For many years now, pharmaceutical giant GlaxoSmithKline (GSK) has been leading the fight to develop a vaccine against malaria, a disease responsible for more than a million deaths a year, mainly children. This work has involved an investment to date in the region of US$300 million and now, with the support of the Malaria Vaccine Initiative (PATH MVI) and funding worth US$100 million provided by the Bill & Melinda Gates Foundation, the program is moving into a period of extended trials in sub-Saharan Africa.

The challenge

This additional funding has helped the GSK-PATH MVI partnership acquire digital X-ray equipment which will be deployed at 11 different clinics, each situated in extremely remote parts of the continent (for many patients it will take days of walking to reach their nearest centre). The data gathered here will be used by GSK researchers to assess and monitor the health of up to 16,000 babies and infants over the course of the trials. The logistical problem facing the teams was how to get the X-rays and other clinical data collected at these clinics – spread across Burkina Faso, Gabon, Ghana, Kenya, Malawi and Tanzania – back to the main research team in Belgium.

With no fixed communications infrastructure – even power is often only available from generators – the project team was faced with the possibility of having to collect data in hard copy form – actual X-ray films and printed paper and post this back to base for inputting, collation and analysis.
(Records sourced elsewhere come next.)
(* ===== verification/BlkTheorems.v ===== *)
(** * The byte-level block routines are correct

    Properties of [virtio_blk_read_sync] and [virtio_blk_write_sync] (src/blk.c)
    on any state that satisfies the block-device interface, and, for the
    bounds, on any device whatever its statuses are. *)

From S2P Require Import Prelude Ecall Blk Ext2 Ramdisk.

Lemma available_range len offset size : 0 <= size → 0 <= available len offset size <= size.
Proof. unfold available. lia. Qed.

Lemma zlen_available {A} (l : list A) offset size :
  0 <= offset → 0 <= size → zlen (slice l offset size) = available (zlen l) offset size.
Proof. intros. by rewrite zlen_slice_min. Qed.

(** A buffer after [n] bytes at [at_] were replaced, byte by byte. *)
Lemma lookup_splice_Z {A} (l new : list A) o i :
  0 <= o → o <= zlen l → 0 <= i →
  splice l o new !! Z.to_nat i =
    if decide (o <= i < o + zlen new) then new !! Z.to_nat (i - o) else l !! Z.to_nat i.
Proof.
  intros. rewrite lookup_splice by lia. unfold zlen.
  repeat case_decide; try lia; try done. f_equal. lia.
Qed.

Lemma lookup_slice_Z {A} (l : list A) o n i :
  0 <= o → 0 <= i < n → slice l o n !! Z.to_nat i = l !! Z.to_nat (o + i).
Proof. intros. rewrite lookup_slice, decide_True by lia. f_equal. lia. Qed.

Section claims.
Context {St : Type} `{BlkSpec St}.
Implicit Types s : St.

(** C15.  [virtio_blk_read_sync] delivers the disk: it returns the number
    [r] of requested bytes that lie on the disk (a short count exactly when
    the request runs past the end), puts byte [offset + k] of the disk at
    [output + k] for every [k < r], whatever the alignment to sectors is,
    changes no other byte of the caller's buffer and nothing on the disk. *)
Theorem blk_read_delivers output at_ offset size s :
  ready s → 0 <= at_ → 0 <= offset → 0 <= size < 2 ^ 64 →
  offset + size <= 2 ^ 64 → at_ + size <= zlen output →
  let r := available (zlen (image s)) offset size in
  ∃ output' s', virtio_blk_read_sync output at_ offset size s = (Done (r, output'), s') ∧
    ready s' ∧ image s' = image s ∧ zlen output' = zlen output ∧
    ∀ i, 0 <= i →
      output' !! Z.to_nat i =
        if decide (at_ <= i < at_ + r) then image s !! Z.to_nat (offset + (i - at_))
        else output !! Z.to_nat i.
Proof.
  intros Hs Hat Hoff Hsize Hsum Hout r.
  destruct (virtio_blk_read_sync_spec output at_ offset size s) as (s' & Hrun & Hr & Him); [done..|].
  pose proof (zlen_available (image s) offset size Hoff ltac:(lia)) as Hz. fold r in Hz.
  pose proof (available_range (zlen (image s)) offset size ltac:(lia)) as Hrange. fold r in Hrange.
  exists (splice output at_ (slice (image s) offset size)), s'. rewrite Hz in Hrun.
  split_and!; [done..|rewrite zlen_splice; lia|].
  intros i Hi. rewrite lookup_splice_Z, Hz by lia.
  case_decide; [|done]. apply lookup_slice_Z; lia.
Qed.

(** C16.  [virtio_blk_write_sync] changes exactly the bytes it was asked to:
    it returns the number [r] of bytes that lie on the disk, byte
    [offset + k] of the disk becomes byte [k] of the caller's buffer for
    every [k < r], and every other byte of the disk, in particular the rest
    of the first and of the last sector, keeps its value. *)
Theorem blk_write_exact input at_ offset size s :
  ready s → 0 <= at_ → 0 <= offset → 0 <= size < 2 ^ 64 →
  offset + size <= 2 ^ 64 → at_ + size <= zlen input →
  let r := available (zlen (image s)) offset size in
  ∃ s', virtio_blk_write_sync input at_ offset size s = (Done r, s') ∧ ready s' ∧
    zlen (image s') = zlen (image s) ∧
    ∀ j, 0 <= j →
      image s' !! Z.to_nat j =
        if decide (offset <= j < offset + r) then input !! Z.to_nat (at_ + (j - offset))
        else image s !! Z.to_nat j.
Proof.
  intros Hs Hat Hoff Hsize Hsum Hin r.
  destruct (virtio_blk_write_sync_spec input at_ offset size s) as (s' & Hrun & Hr & Him); [done..|].
  fold r in Hrun, Him. unfold available in r.
  assert (0 < r → offset + r <= zlen (image s)) by lia.
  assert (zlen (slice input at_ r) = r) as Hz by (apply zlen_slice; lia).
  exists s'. rewrite Him. destruct (decide (r = 0)) as [Hr0|].
  - rewrite Hr0, slice_nil, splice_nil. split_and!; [congruence|done..|].
    intros j Hj. by rewrite decide_False by lia.
  - split_and!; [done..|rewrite zlen_splice; lia|].
    intros j Hj. rewrite lookup_splice_Z, Hz by lia.
    case_decide; [|done]. apply lookup_slice_Z; lia.
Qed.

(** What is written is read back: after a write of [size] bytes inside
    the disk, a read of the same range into any buffer returns the bytes
    written, at any offset and length. *)
Theorem blk_write_read_roundtrip input output offset s :
  ready s → 0 <= offset → offset + zlen input <= zlen (image s) →
  zlen input < 2 ^ 64 → zlen input <= zlen output →
  ∃ s' s'', virtio_blk_write_sync input 0 offset (zlen input) s = (Done (zlen input), s') ∧
    virtio_blk_read_sync output 0 offset (zlen input) s'
    = (Done (zlen input, splice output 0 input), s'') ∧ image s'' = image s'.
Proof.
  intros Hs Hoff Hin Hsize Hout. pose proof (image_bound s Hs). pose proof (zlen_nonneg input).
  destruct (virtio_blk_write_sync_spec input 0 offset (zlen input) s)
    as (s' & Hwr & Hr & Him); [done|lia..|].
  replace (available _ _ _) with (zlen input) in * by (unfold available; lia).
  rewrite slice_all in Him by lia.
  destruct (virtio_blk_read_sync_spec output 0 offset (zlen input) s')
    as (s'' & Hrd & Hr' & Him'); [done|lia..|].
  rewrite Him, slice_splice_same in Hrd by lia. eauto.
Qed.
End claims.

Section any_device.
Context {St : Type} `{!BlkDev St}.
Hypothesis returns : sectors_return St.
Implicit Types s : St.

(** C30.  The byte loops are safe on any device that answers: whatever the
    statuses are and even when [offset + size] wraps around, they return
    after at most [size / 512 + 2] sectors with a count [r] of at most
    [size], and the read has written the first [r] bytes of its destination
    and nothing else. *)
Theorem blk_loops_safe output input at_ offset size s :
  0 <= at_ → 0 <= offset → 0 <= size < 2 ^ 64 → at_ + size <= zlen output → at_ + size <= zlen input →
  (∃ r output' s', virtio_blk_read_sync output at_ offset size s = (Done (r, output'), s') ∧
     0 <= r <= size ∧ zlen output' = zlen output ∧
     ∀ i, 0 <= i → i < at_ ∨ at_ + r <= i → output' !! Z.to_nat i = output !! Z.to_nat i) ∧
  (∃ r s', virtio_blk_write_sync input at_ offset size s = (Done r, s') ∧ 0 <= r <= size).
Proof using returns.
  intros Hat Hoff Hsize Hout Hin.
  assert (0 < size → turns_needed (offset + 0) (size - 0) <= Z.of_nat (sector_turns size)) as Hturns
    by (intros; rewrite Z.sub_0_r; apply turns_enough; lia).
  split.
  - destruct (blk_read_loop_total returns (sector_turns size) output at_ offset size 0 s)
      as (data & s' & Hrun & Hle); [lia..|done|].
    zero_norm. pose proof (zlen_nonneg data). do 3 eexists. split; [exact Hrun|].
    split_and!; [lia..|rewrite zlen_splice; lia|].
    intros i Hi Hir. rewrite lookup_splice_Z by lia. by rewrite decide_False by lia.
  - destruct (blk_write_loop_total returns (sector_turns size) input at_ offset size 0 s)
      as (r & s' & Hrun & Hr); [lia..|done|eauto].
Qed.
End any_device.

(** ** Witnesses *)

Definition two_sectors : ramdisk := RamDisk (zeros 512 ++ replicate 512 Byte.x07) [].

Lemma blk_read_delivers_witness :
  ∃ output' s', virtio_blk_read_sync (zeros 8) 2 508 6 two_sectors = (Done (6, output'), s') ∧
    output' = zeros 6 ++ [Byte.x07; Byte.x07].
Proof.
  destruct (blk_read_delivers (zeros 8) 2 508 6 two_sectors) as (o & s' & Hrun & _);
    [split; vm_compute; congruence|vm_compute; intuition congruence..|].
  exists o, s'. split; [exact Hrun|].
  assert (virtio_blk_read_sync (zeros 8) 2 508 6 two_sectors
    = (Done (6, zeros 6 ++ [Byte.x07; Byte.x07]), two_sectors)) as Heq by (vm_compute; reflexivity).
  rewrite Heq in Hrun. by inversion Hrun.
Defined.

Lemma blk_write_exact_witness :
  ∃ s', virtio_blk_write_sync (replicate 8 Byte.x01) 0 1020 8 two_sectors = (Done 4, s') ∧
    zlen (image s') = 1024.
Proof.
  destruct (blk_write_exact (replicate 8 Byte.x01) 0 1020 8 two_sectors) as (s' & Hrun & _ & Hz & _);
    [split; vm_compute; congruence|vm_compute; intuition congruence..|].
  exists s'. split; [exact Hrun|exact Hz].
Defined.

Lemma blk_write_read_roundtrip_witness :
  ∃ s' s'', virtio_blk_write_sync (bytes_of "abc") 0 511 3 two_sectors = (Done 3, s') ∧
    virtio_blk_read_sync (zeros 3) 0 511 3 s' = (Done (3, bytes_of "abc"), s'').
Proof.
  destruct (blk_write_read_roundtrip (bytes_of "abc") (zeros 3) 511 two_sectors)
    as (s' & s'' & Hwr & Hrd & _);
    [split; vm_compute; congruence|vm_compute; intuition congruence..|].
  exists s', s''. split; [exact Hwr|exact Hrd].
Defined.

(** The second sector fails. *)
Lemma blk_loops_safe_witness :
  ∃ output' s', virtio_blk_read_sync (zeros 1024) 0 0 1024 (Faulty []) = (Done (512, output'), s') ∧
    zlen output' = 1024.
Proof.
  destruct (proj1 (blk_loops_safe faulty_returns (zeros 1024) (zeros 1024) 0 0 1024 (Faulty [])
    ltac:(lia) ltac:(lia) ltac:(lia) ltac:(vm_compute; congruence) ltac:(vm_compute; congruence)))
    as (r & o & s' & Hrun & _ & Hz & _).
  exists o, s'. split; [|exact Hz]. rewrite Hrun. vm_compute in Hrun. by inversion Hrun.
Defined.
Given the time delays this would cause, and the fact that extremely advanced technology is being deployed across every other aspect of the program, GSK decided that a more cutting-edge approach was required and approached Signalhorn to develop what would be a world first in the healthcare sector.

The solution

The solution provided by Signalhorn has seen VSAT satellite antennas installed at 10 of the 11 clinics, providing direct links to the Signalhorn teleport and HQ in Germany and on, via a secure virtual private network, to GSK Biologicals’ HQ in Belgium.
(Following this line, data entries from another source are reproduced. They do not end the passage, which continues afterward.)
(* ===== verification/SelfTestTheorems.v ===== *)
(** * The self test of the file system (properties)

    [debug_dirent] ends on every well-formed directory; the self test reads
    only, and can fail only by switching the machine off. *)

From S2P Require Import Prelude Programs Layout Ecall Blk Ext2 Ext2File Ext2Dir Ramdisk SelfTest BlkTheorems Ext2Theorems Ext2DirTheorems Invariants.

Section walk.
Context {St : Type} `{BlkSpec St} `{!Uninit}.
Implicit Types s : St.

(** The same two copies as in [scan_block]; every entry is passed. *)
Lemma debug_block_spec fuel buffer blk idx es s :
  chain blk idx es → zlen blk = 1024 → zlen buffer = 1024 → idx = 0 ∨ 8 <= idx →
  (∀ o n, idx <= o → 0 <= n → slice buffer o n = slice blk o n) → (length es <= fuel)%nat →
  debug_block fuel buffer idx s = (Done tt, s).
Proof.
  intros Hchain Hblk. revert fuel buffer.
  induction Hchain as [|idx es e Hlt Hrec Hchain IH]; intros fuel buffer Hbuf Hidx Hsame Hfuel.
  { by destruct fuel. }
  destruct fuel as [|fuel]; cbn [length] in Hfuel; [lia|]. cbn [debug_block].
  rewrite (proj2 (Z.ltb_lt _ _) Hlt).
  pose proof (get_le_range blk (idx + 6) 1) as Hnl. pose proof (chain_bound _ _ _ Hchain) as Hb.
  pose proof (zlen_nonneg es).
  destruct (entry_copied buffer blk idx (de_rec_len e)) as (Hb1 & Hb2 & Hf1 & Hf2 & Hrest);
    [done|done|done|lia|lia|done|].
  change (sizeof ext2_dirent) with 8. run_apply memcpy_done.
  destruct (entry_fields _ _ _ Hf1) as (_ & -> & _). fold e. run_apply memcpy_done.
  set (b2 := splice _ 0 (slice _ idx (de_rec_len e))) in *.
  destruct (entry_fields b2 blk idx) as (_ & -> & ->); [intros; apply Hf2; lia|]. fold e.
  change (2 ^ (8 * Z.of_nat 1)) with 256 in Hnl.
  erewrite bind_done by (apply memcpy_done; change (zlen (zeros 255)) with 255; lia).
  apply IH; [done|lia|done|lia].
Qed.

Lemma debug_blocks_spec todo inode o es s :
  ready s → dir_listing (image s) inode o es → Z.of_nat todo = EXT2_MAX_DIRECT_BLOCKS_PER_INODE - o →
  ∃ s', debug_blocks todo inode o s = (Done tt, s') ∧ ready s' ∧ image s' = image s.
Proof.
  unfold EXT2_MAX_DIRECT_BLOCKS_PER_INODE. intros Hs Hlist. remember (image s) as img eqn:Himg.
  revert todo s Hs Himg. induction Hlist as [o ->|o Ho Hz|o es es' Ho Hnz Hok Hchain _ IH];
    unfold EXT2_MAX_DIRECT_BLOCKS_PER_INODE in *; intros todo s Hs Himg Htodo.
  - destruct todo; [|lia]. by exists s.
  - destruct todo; [lia|]. cbn [debug_blocks]. exists s.
    run_with (get_i_block inode o s ltac:(lia)). rewrite Hz. done.
  - destruct todo as [|todo]; [lia|]. cbn [debug_blocks]. subst img.
    run_with (get_i_block inode o s ltac:(lia)). apply Z.eqb_neq in Hnz as ->.
    destruct Hok as (_ & Hin & H32). pose proof (i_block_nonneg inode o). pose proof (image_bound s Hs).
    assert (zlen (uninit 1024) = 1024) by by apply zlen_uninit.
    destruct (virtio_blk_read_sync_spec (uninit 1024) 0 (i_block inode o * 1024) 1024 s)
      as (s1 & Hrd & Hr1 & Him1); [done|lia..|]. rewrite splice_all in Hrd by (rewrite zlen_slice; lia).
    rewrite (wrap_small 32) by lia. run_with Hrd.
    erewrite bind_done; [by apply IH; [done|done|lia]|].
    pose proof (chain_bound _ _ _ Hchain).
    eapply debug_block_spec; [exact Hchain|..]; try (apply zlen_slice; lia); try done; [by left|].
    unfold zlen, scan_turns in *. lia.
Qed.

(** C31.  [debug_dirent] ends on every directory whose blocks are chains of
    entries, however many blocks and entries there are, and leaves the disk
    as it was: no name is too long for the buffer of 255 bytes and no entry
    leaves the block. *)
Theorem debug_dirent_ends inode es s :
  ready s → dir_listing (image s) inode 0 es →
  ∃ s', debug_dirent inode s = (Done tt, s') ∧ ready s' ∧ image s' = image s.
Proof. intros Hs Hlist. by eapply debug_blocks_spec. Qed.

(** The self test reads only, and its result says nothing: on every
    volume, however damaged, and whether it returns or stops, the disk is as
    before; and whenever it returns, it returns true, also on the path that
    reports that the group descriptor could not be read (its [-1] is
    converted to [bool]). *)
Theorem self_test_never_false `{!Console St} `{!QuietConsole St} s :
  ready s → ∃ r s', test_ext2_implementation s = (r, s') ∧ ready s' ∧ image s' = image s ∧ r ≠ Done false.
Proof.
  intros Hs. destruct (upholds_self_test (λ s', ready s' ∧ image s' = image s) s) as [[Hr Him] Hret]; [done|].
  destruct (test_ext2_implementation s) as [r s']. exists r, s'. split_and!; try done. intros ->. done.
Qed.
End walk.

(** ** Witnesses *)

Lemma debug_dirent_ends_witness : ∃ s', debug_dirent sample_root sample = (Done tt, s') ∧ image s' = sample_image.
Proof.
  destruct (debug_dirent_ends sample_root _ sample sample_ready root_listing) as (s' & Hrun & _ & Him).
  exists s'. split; [exact Hrun|exact Him].
Defined.

#[export] Instance ramdisk_quiet_console : QuietConsole ramdisk.
Proof. intros p s Hs. by eexists. Defined.

(** A volume like the one the test is written for: ["/blank"], ["/eve"] and
    ["/this/is/a/test"], the inode table at block 8.  The test passes. *)
Definition test_inode (ino size block : Z) (img : list byte) : list byte :=
  splice img (8192 + 256 * (ino - 1)) (sample_inode 33188 size block 0).
Definition one_entry (ino : Z) (name : string) : list byte := splice (zeros 1024) 0 (entry ino 1024 name).

Definition test_image : list byte :=
  let img := splice (zeros 17408) 1024 (set_field ext2_superblock "s_blocks_per_group" sample_superblock 8192) in
  let img := splice img 2048 (set_field ext2_blockgroup "bg_inode_table" (zeros 32) 8) in
  let img := test_inode 2 1024 10 (test_inode 3 7 11 (test_inode 4 4 12 (test_inode 5 1024 13 img))) in
  let img := test_inode 6 1024 14 (test_inode 7 1024 15 (test_inode 8 0 16 img)) in
  let img := splice img 10240 (splice (splice (splice (zeros 1024) 0 (entry 3 16 "blank")) 16 (entry 4 12 "eve"))
                                28 (entry 5 996 "this")) in
  let img := splice (splice img 11264 (bytes_of "testing")) 12288 (bytes_of "adam") in
  splice (splice (splice img 13312 (one_entry 6 "is")) 14336 (one_entry 7 "a")) 15360 (one_entry 8 "test").
Definition test_disk : ramdisk := RamDisk test_image [].
#[global] Opaque test_image.

Lemma self_test_never_false_witness :
  ∃ s', test_ext2_implementation test_disk = (Done true, s') ∧ image s' = test_image.
Proof.
  destruct (self_test_never_false test_disk) as (r & s' & Hrun & _ & Him & _); [split; vm_compute; congruence|].
  assert (r = Done true) as -> by (apply (f_equal fst) in Hrun; vm_compute in Hrun; by rewrite <-Hrun).
  exists s'. split; [exact Hrun|exact Him].
Defined.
As a result, high resolution digital X-ray images and critical clinical data will be transmitted back to GSK’s research team in seconds.

This breakthrough solution, developed in close co-operation with GlaxoSmithKline, forms a vital part in the overall infrastructure that will, over the course of the trial, capture and transmit as many as 4,000 chest X-ray images in the search for an effective vaccine against malaria.